Saved entries
▽
(** ** The event loop of main.py: [listen_for_events]

    One pass of the body of [while True], over the replies of the scanner
    and of DexScreener.  No call in the body raises
    ([get_trending_tokens], [fetch_usd_market_cap] and [execute_trade] catch
    every exception themselves, and the pair prediction has its own
    handler), so the outer [except Exception] is not entered.  A pass that
    finds no position held runs without interleaving: the only other tasks
    of the bot are the monitors, and a monitor is running only while its
    position is held. *)

Module Listener.

(** A token as [get_trending_tokens] delivers it; the loop reads
    [top_token['address']] and [top_token['name']]. *)
Record trending_token : Type := mk_token {
  address : string;
  name : string
}.

(** What [predict_upward_movement] reads of a pair:
    [pair["txns"]["m5"]["buys"]] and [["sells"]] ([None] when one of the
    keys is missing, which raises [KeyError]) and
    [pair.get("volume", {}).get("m5", 0)] ([None] when a key is missing). *)
Record pair : Type := mk_pair {
  m5_txns : option (Z * Z);
  m5_volume : option Q
}.

(** The second component of the result: the score, or the message. *)
Inductive rating : Type :=
| Score (score : Z)
| Message (text : string).

(** [predict_upward_movement]; [m5_buys / m5_sells] is Python's division
    of integers, read here as the exact quotient (the two agree on the test
    against 1.3 for counts below 10^15); the debug print is left out. *)
Definition predict_upward_movement (p : pair) : bool * rating :=
  match m5_txns p with
  | None => (false, Message "Missing transaction data for m5")
  | Some (m5_buys, m5_sells) =>
      let score := 0 in
      let m5_ratio :=
        (inject_Z m5_buys
         / inject_Z (if 0 <? m5_sells then m5_sells else 1))%Q in
      let score := if Qle_bool 1.3 m5_ratio then score + 1 else score in
      let volume := match m5_volume p with Some v => v | None => 0%Q end in
      let SHORT_TERM_VOLUME_THRESHOLD := 100000%Q in
      let score :=
        if Qle_bool SHORT_TERM_VOLUME_THRESHOLD volume then score + 2
        else score in
      let THRESHOLD_SCORE := 3 in
      (THRESHOLD_SCORE <=? score, Score score)
  end.

(** What the [try] block around the prediction can do: raise (no 200
    answer, no JSON, a body that cannot be indexed, a first pair whose
    fields have the wrong type), or get the list of pairs. *)
Inductive pair_reply : Type :=
| PairFailure
| Pairs (pairs : list pair).

Inductive listener_log : Type :=
| LogNoTrending
| LogEvaluating (token_name token_address : string)
| LogAlreadyTraded (token_address : string)
| LogNoMarketCap (token_address : string)
| LogSkippingMarketCap (token_address : string) (market_cap : Q)
| LogNoPairData (token_address : string)
| LogUnfavorable (token_address : string) (score : rating)
| LogPredictionError (token_address : string).

Inductive listener_event : Type :=
| Trending (tokens : list trending_token)
| MarketCap (token_address : string) (reply : option Q)
| PairData (token_address : string) (reply : pair_reply)
| Bot (e : event)
| Sleep (seconds : Q)
| Log (lvl : level) (msg : listener_log)
| SpawnMonitor (token_address : string).

(** The replies still to come: of [scanner.get_trending_tokens()] (an
    empty list when the scan fails), of [bot.fetch_usd_market_cap] ([None]
    when the request fails or names no market cap) and of
    [fetch_pair_data]. *)
Record Feeds : Type := mk_feeds {
  trending : list (list trending_token);
  market_caps : list (option Q);
  pair_data : list pair_reply
}.

(** The bot with its blacklist, the world, and the feeds. *)
Record State : Type := mk_state {
  trader : TradingBot;
  outside : World;
  blacklisted_tokens : list string;
  feeds : Feeds
}.

Record Outcome : Type := mk_outcome {
  final : State;
  trace : list listener_event
}.

(** [token_address in bot.blacklisted_tokens] *)
Definition blacklisted (token_address : string) (tokens : list string)
  : bool :=
  existsb (String.eqb token_address) tokens.

(** [bot.blacklisted_tokens.add(token_address)] *)
Definition blacklist_add (token_address : string) (tokens : list string)
  : list string :=
  if blacklisted token_address tokens then tokens
  else token_address :: tokens.

Definition fetch_usd_market_cap (s : State) : option Q * State :=
  let (reply, later) := pop None (market_caps (feeds s)) in
  (reply,
   mk_state (trader s) (outside s) (blacklisted_tokens s)
            (mk_feeds (trending (feeds s)) later (pair_data (feeds s)))).

Definition fetch_pair_data (s : State) : pair_reply * State :=
  let (reply, later) := pop PairFailure (pair_data (feeds s)) in
  (reply,
   mk_state (trader s) (outside s) (blacklisted_tokens s)
            (mk_feeds (trending (feeds s)) (market_caps (feeds s)) later)).

Definition get_trending_tokens (s : State)
  : list trending_token * State :=
  let (reply, later) := pop [] (trending (feeds s)) in
  (reply,
   mk_state (trader s) (outside s) (blacklisted_tokens s)
            (mk_feeds later (market_caps (feeds s)) (pair_data (feeds s)))).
△
WHAT YOU SHOULD DO:
Retype only this portion of the data above: the line containing "name : string", the line containing "fields have the", and all lines between them, exactly.

OUTPUT BELOW:
  name : string
}.

(** What [predict_upward_movement] reads of a pair:
    [pair["txns"]["m5"]["buys"]] and [["sells"]] ([None] when one of the
    keys is missing, which raises [KeyError]) and
    [pair.get("volume", {}).get("m5", 0)] ([None] when a key is missing). *)
Record pair : Type := mk_pair {
  m5_txns : option (Z * Z);
  m5_volume : option Q
}.

(** The second component of the result: the score, or the message. *)
Inductive rating : Type :=
| Score (score : Z)
| Message (text : string).

(** [predict_upward_movement]; [m5_buys / m5_sells] is Python's division
    of integers, read here as the exact quotient (the two agree on the test
    against 1.3 for counts below 10^15); the debug print is left out. *)
Definition predict_upward_movement (p : pair) : bool * rating :=
  match m5_txns p with
  | None => (false, Message "Missing transaction data for m5")
  | Some (m5_buys, m5_sells) =>
      let score := 0 in
      let m5_ratio :=
        (inject_Z m5_buys
         / inject_Z (if 0 <? m5_sells then m5_sells else 1))%Q in
      let score := if Qle_bool 1.3 m5_ratio then score + 1 else score in
      let volume := match m5_volume p with Some v => v | None => 0%Q end in
      let SHORT_TERM_VOLUME_THRESHOLD := 100000%Q in
      let score :=
        if Qle_bool SHORT_TERM_VOLUME_THRESHOLD volume then score + 2
        else score in
      let THRESHOLD_SCORE := 3 in
      (THRESHOLD_SCORE <=? score, Score score)
  end.

(** What the [try] block around the prediction can do: raise (no 200
    answer, no JSON, a body that cannot be indexed, a first pair whose
    fields have the wrong type), or get the list of pairs. *)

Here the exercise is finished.